Lana menghela napas panjang, lalu menceritakan apa yang terjadi di restoran. Tatapan tajam Cedric, pertanyaan-pertanyaannya yang langsung menohok, dan peringatan yang ia berikan sebelum pergi.

Wajah Valerie mengeras. "Aku tahu Ayah pintar, tapi... dia tidak boleh sampai curiga terlalu jauh."

Lana menatap sahabatnya. "Bagaimana kalau dia sudah curiga? Aku merasa seperti tikus yang tertangkap basah di depan seekor singa."

Valerie menggigit bibirnya, berpikir.

"Kita harus buat Ayah percaya bahwa kau bukan ancaman," katanya akhirnya.

Lana menatap Valerie dengan kening berkerut. "Maksudmu?"

Sahabatnya menghela napas panjang sebelum menjelaskan rencananya.

"Kau harus muncul di hadapannya lagi. Tapi kali ini, bukan sebagai seseorang yang ingin mendekatinya. Kau harus jadi seseorang yang tampak... tidak tertarik. Atau bahkan seseorang yang butuh pertolongan."

Lana memutar bola matanya. "Aku memang butuh pertolongan, tapi aku tidak yakin dia peduli."

"Percayalah, Lana. Ayahku punya kelemahan."

Lana menatap Valerie, menunggu penjelasan.

"Dia tidak bisa mengabaikan seseorang yang terlihat rapuh, terutama seorang wanita," kata Valerie.

Lana terdiam. Jika itu benar, maka itu bisa menjadi celah untuk masuk ke dalam kehidupannya.

Tapi, bisakah ia benar-benar memainkan peran itu dengan sempurna?

Dua hari kemudian, Lana menemukan dirinya berdiri di luar gedung perusahaan Vellani Industries.

Jantungnya berdebar keras.

Ia mengenakan pakaian yang lebih sederhana kali ini-blus putih dengan rok pensil hitam, tampilan yang lebih formal namun tetap menunjukkan dirinya bukan seseorang dari dunia Cedric.

Ia berjalan masuk ke lobi, mendekati resepsionis dengan sikap gugup yang tidak perlu dibuat-buat.

"Halo, saya ingin bertemu dengan Tuan Cedric Vellani," katanya dengan suara yang dibuat ragu-ragu.

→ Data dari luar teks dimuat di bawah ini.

(* ===== verification/Schedule.v ===== *)
(** * Schedules: desired state, runtime projection, reconciliation

    [app/application/services/schedule_management.py], [schedule_reconciliation.py],
    [schedule_restorer.py] and [scheduled_script_executor.py] over the gateway of
    [app/adapters/persistence/schedule.py] and the job operations of
    [app/adapters/runtime/scheduler.py] and [apscheduler_runtime.py].  The services are
    call trees; the gateway and the job store are the handler they run against.  The
    table of schedules is the map of its committed rows by script (the column is
    unique) and carries the CHECK constraint of [app/models/script_schedule.py].  Cron
    expressions and the job store's refusals are parameters. *)
From S2P Require Import Prelude PyStr Errors Json Effects Stable Stateful Dto.
From stdpp Require Import gmap.

(** ** Data *)

Record ScheduleRequestDTO := {
  sr_cron : pystr; sr_node_ids : list uuid; sr_params : jobject; sr_timezone : pystr;
  sr_misfire_grace_seconds : Z }.
(** A row, and the view of it ([_to_view] copies field by field).  Node ids and
    parameters are kept as values, not as the JSON text they are stored in. *)
Record ScheduleViewDTO := {
  sv_id : uuid; sv_script_id : uuid; sv_cron : pystr; sv_timezone : pystr; sv_node_ids : list uuid;
  sv_params : jobject; sv_enabled : bool; sv_misfire_grace_seconds : Z; sv_operational_state : pystr;
  sv_last_error_type : option pystr; sv_last_run_at : option Z; sv_last_success_at : option Z;
  sv_last_failure_at : option Z; sv_next_run_at : option Z }.
Record RuntimeScheduleDTO := {
  rj_schedule_id : uuid; rj_script_id : uuid; rj_cron : pystr; rj_timezone : pystr;
  rj_node_ids : list uuid; rj_params : jobject; rj_misfire_grace_seconds : Z }.
Record RuntimeJobViewDTO := { jv_script_id : uuid; jv_next_run_at : option Z }.
Record ScheduleReconciliationResultDTO := { rc_restored : Z; rc_failed : Z }.

(** ** Ports *)

Inductive schedule_call :=
| GetScript (script_id : uuid)
| GetNode (node_id : uuid)
| Validate (cron timezone : pystr)
| UpsertSchedule (script_id : uuid) (data : ScheduleRequestDTO)
| DeleteSchedule (script_id : uuid)
| GetSchedule (script_id : uuid)
| ListEnabledSchedules
| MarkRegistration (script_id : uuid) (state : pystr) (error_type : option pystr) (next_run_at : option Z)
| MarkStarted (script_id : uuid) (occurred_at : Z)
| MarkSucceeded (script_id : uuid) (occurred_at : Z)
| MarkFailed (script_id : uuid) (occurred_at : Z) (error_type : pystr)
| AddOrReplace (schedule : RuntimeScheduleDTO)
| Remove (script_id : uuid)
| Inspect
| MarkRestored (failed : Z)
| PublishScheduled (script_id : uuid)
| Now
| ExecuteScript (script_id : uuid) (node_ids : list uuid) (params : jobject).

(** [ExecuteScript] answers the status of each node's result. *)
Definition schedule_answer (c : schedule_call) : Type :=
  match c with
  | GetScript _ | GetNode _ => bool
  | Validate _ _ => unit
  | UpsertSchedule _ _ => ScheduleViewDTO
  | DeleteSchedule _ | Remove _ => bool
  | GetSchedule _ => option ScheduleViewDTO
  | ListEnabledSchedules => list ScheduleViewDTO
  | MarkRegistration _ _ _ _ | MarkStarted _ _ | MarkSucceeded _ _ | MarkFailed _ _ _ => unit
  | AddOrReplace _ => RuntimeJobViewDTO
  | Inspect => list RuntimeJobViewDTO
  | MarkRestored _ | PublishScheduled _ => unit
  | Now => Z
  | ExecuteScript _ _ _ => list pystr
  end.
#[local] Instance schedule_signature : Signature := {| call := schedule_call; answer := schedule_answer |}.

(** ** Services *)

(** [except (A, B) as exc]. *)
Definition on_classes {A} (cs : list exn_class) (f : exn -> prog A) (e : exn) : option (prog A) :=
  if existsb (isinstance (exn_type e)) cs then Some (f e) else None.

Section services.
Context `{ExnNames}.

Definition _to_runtime (s : ScheduleViewDTO) : RuntimeScheduleDTO :=
  {| rj_schedule_id := sv_id s; rj_script_id := sv_script_id s; rj_cron := sv_cron s;
     rj_timezone := sv_timezone s; rj_node_ids := sv_node_ids s; rj_params := sv_params s;
     rj_misfire_grace_seconds := sv_misfire_grace_seconds s |}.

Fixpoint check_nodes (node_ids : list uuid) : prog unit :=
  match node_ids with
  | [] => mret tt
  | node_id :: node_ids =>
      found ← perform (GetNode node_id);
      if (found : bool) then check_nodes node_ids
      else lift (raise NodeNotFoundError (#"Node " ++ uuid_str node_id ++ #" not found"))
  end.

(** The request is checked before anything is written. *)
Definition check_request (script_id : uuid) (data : ScheduleRequestDTO) : prog unit :=
  found ← perform (GetScript script_id);
  (if (found : bool) then mret tt else lift (raise ScriptNotFoundError #"Script not found"));;
  try_except (A:=unit) (perform (Validate (sr_cron data) (sr_timezone data)))
    (on_classes (A:=unit) [KeyError; RuntimeError; ValueError]
       (fun _ => lift (raise ScheduleValidationError #"Invalid cron expression or timezone")));;
  check_nodes (sr_node_ids data).

Definition create_or_update (script_id : uuid) (data : ScheduleRequestDTO) : prog ScheduleViewDTO :=
  check_request script_id data;;
  desired ← perform (UpsertSchedule script_id data);
  runtime ← try_except (A:=RuntimeJobViewDTO) (perform (AddOrReplace (_to_runtime desired)))
    (on_classes (A:=RuntimeJobViewDTO) [RuntimeError; ValueError]
       (fun exc =>
          perform (MarkRegistration script_id #"registration_failed" (Some (exn_name (exn_type exc))) None);;
          lift (raise SchedulePersistenceError #"Schedule was saved but runtime registration failed")));
  perform (MarkRegistration script_id #"registered" None (jv_next_run_at runtime));;
  perform (PublishScheduled script_id);;
  registered ← perform (GetSchedule script_id);
  mret (default desired registered).

Definition schedule_not_found : exn := Exn ScheduleNotFoundError #"No schedule found for script".
Definition get (script_id : uuid) : prog ScheduleViewDTO :=
  schedule ← perform (GetSchedule script_id);
  match schedule with Some s => mret s | None => lift (Raise schedule_not_found) end.
Definition delete_schedule (script_id : uuid) : prog unit :=
  deleted ← perform (DeleteSchedule script_id);
  if negb deleted then lift (Raise schedule_not_found) else ignore (perform (Remove script_id)).

(** The loop that removes the jobs no enabled schedule asks for. *)
Fixpoint remove_undesired (desired : list uuid) (runtimes : list RuntimeJobViewDTO) : prog unit :=
  match runtimes with
  | [] => mret tt
  | runtime :: runtimes =>
      (if bool_decide (jv_script_id runtime ∈ desired) then mret tt
       else ignore (perform (Remove (jv_script_id runtime))));;
      remove_undesired desired runtimes
  end.
Fixpoint register_all (schedules : list ScheduleViewDTO) (restored failed : Z) : prog (Z * Z) :=
  match schedules with
  | [] => mret (restored, failed)
  | schedule :: schedules =>
      outcome ← try_except (runtime ← perform (AddOrReplace (_to_runtime schedule)); mret (inl runtime))
                  (on_classes [RuntimeError; ValueError] (fun exc => mret (inr exc)));
      match outcome with
      | inr exc =>
          perform (MarkRegistration (sv_script_id schedule) #"registration_failed"
                     (Some (exn_name (exn_type exc))) None);;
          register_all schedules restored (failed + 1)
      | inl runtime =>
          perform (MarkRegistration (sv_script_id schedule) #"registered" None (jv_next_run_at runtime));;
          register_all schedules (restored + 1) failed
      end
  end.
Definition reconcile : prog ScheduleReconciliationResultDTO :=
  schedules ← perform ListEnabledSchedules;
  runtimes ← perform Inspect;
  remove_undesired (sv_script_id <$> schedules) runtimes;;
  '(restored, failed) ← register_all schedules 0 0;
  mret {| rc_restored := restored; rc_failed := failed |}.

(** [ScheduleRestorer.run] and [mark_disabled]. *)
Definition restore : prog ScheduleReconciliationResultDTO :=
  result ← reconcile;
  perform (MarkRestored (rc_failed result));;
  mret result.
Definition mark_disabled : prog unit := perform (MarkRestored 0).

(** One turn of [_reconcile_loop]: its errors are logged and published as not ready. *)
Definition _reconcile_loop : prog unit :=
  try_except (result ← restore; perform (MarkRestored (rc_failed result)))
    (on_exception (fun _ => perform (MarkRestored 1))).

(** [ScheduledScriptExecutor.execute]. *)
Definition execute (script_id : uuid) (node_ids : list uuid) (params : jobject) : prog unit :=
  started ← perform Now;
  perform (MarkStarted script_id started);;
  statuses ← try_except (perform (ExecuteScript script_id node_ids params))
    (on_exception (fun exc =>
       failed_at ← perform Now;
       perform (MarkFailed script_id failed_at (exn_name (exn_type exc)));;
       lift (Raise exc)));
  if existsb (fun status => str_eqb status #"error") statuses then
    failed_at ← perform Now;
    perform (MarkFailed script_id failed_at #"ScheduledScriptExecutionError");;
    lift (raise ScheduledScriptExecutionError
            (#"Scheduled script " ++ uuid_str script_id ++ #" reported a failed execution"))
  else
    succeeded_at ← perform Now;
    perform (MarkSucceeded script_id succeeded_at).

(** [_execute_scheduled_script]: only the owner runs the job, and it needs its callback. *)
Definition _execute_scheduled_script (owns_execution configured : bool)
    (script_id : uuid) (node_ids : list uuid) (params : jobject) : prog unit :=
  if negb owns_execution then mret tt
  else if negb configured then lift (raise RuntimeError #"Scheduled script executor is not configured")
  else execute script_id node_ids params.
End services.

(** ** The adapters *)

(** [from_crontab cron timezone] is the refusal of [CronTrigger.from_crontab] (or of
    [ZoneInfo]), if any; [add_job] that of the job store; [next_run_time] what a
    registered job reports. *)
Class JobRuntime := {
  from_crontab : pystr -> pystr -> option exn;
  add_job_error : RuntimeScheduleDTO -> option exn;
  next_run_time : RuntimeScheduleDTO -> option Z }.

Resepsionis menatapnya dari atas ke bawah dengan pandangan skeptis.

"Apakah Anda memiliki janji?"

Lana berpura-pura menggigit bibirnya, menunjukkan ekspresi panik. "Saya... tidak. Tapi ini sangat penting. Bisakah Anda memberi tahu beliau? Saya hanya butuh lima menit saja."

Wanita itu tampak ragu, tetapi akhirnya menghubungi seseorang.

Beberapa menit kemudian, seorang pria berjas rapi mendekat. Dari posturnya yang tegas, Lana bisa menebak bahwa ini adalah salah satu tangan kanan Cedric.

"Nama Anda?" pria itu bertanya dengan suara datar.

"Lana," jawabnya.

Mata pria itu meneliti dirinya sejenak, lalu mengangguk. "Ikut saya."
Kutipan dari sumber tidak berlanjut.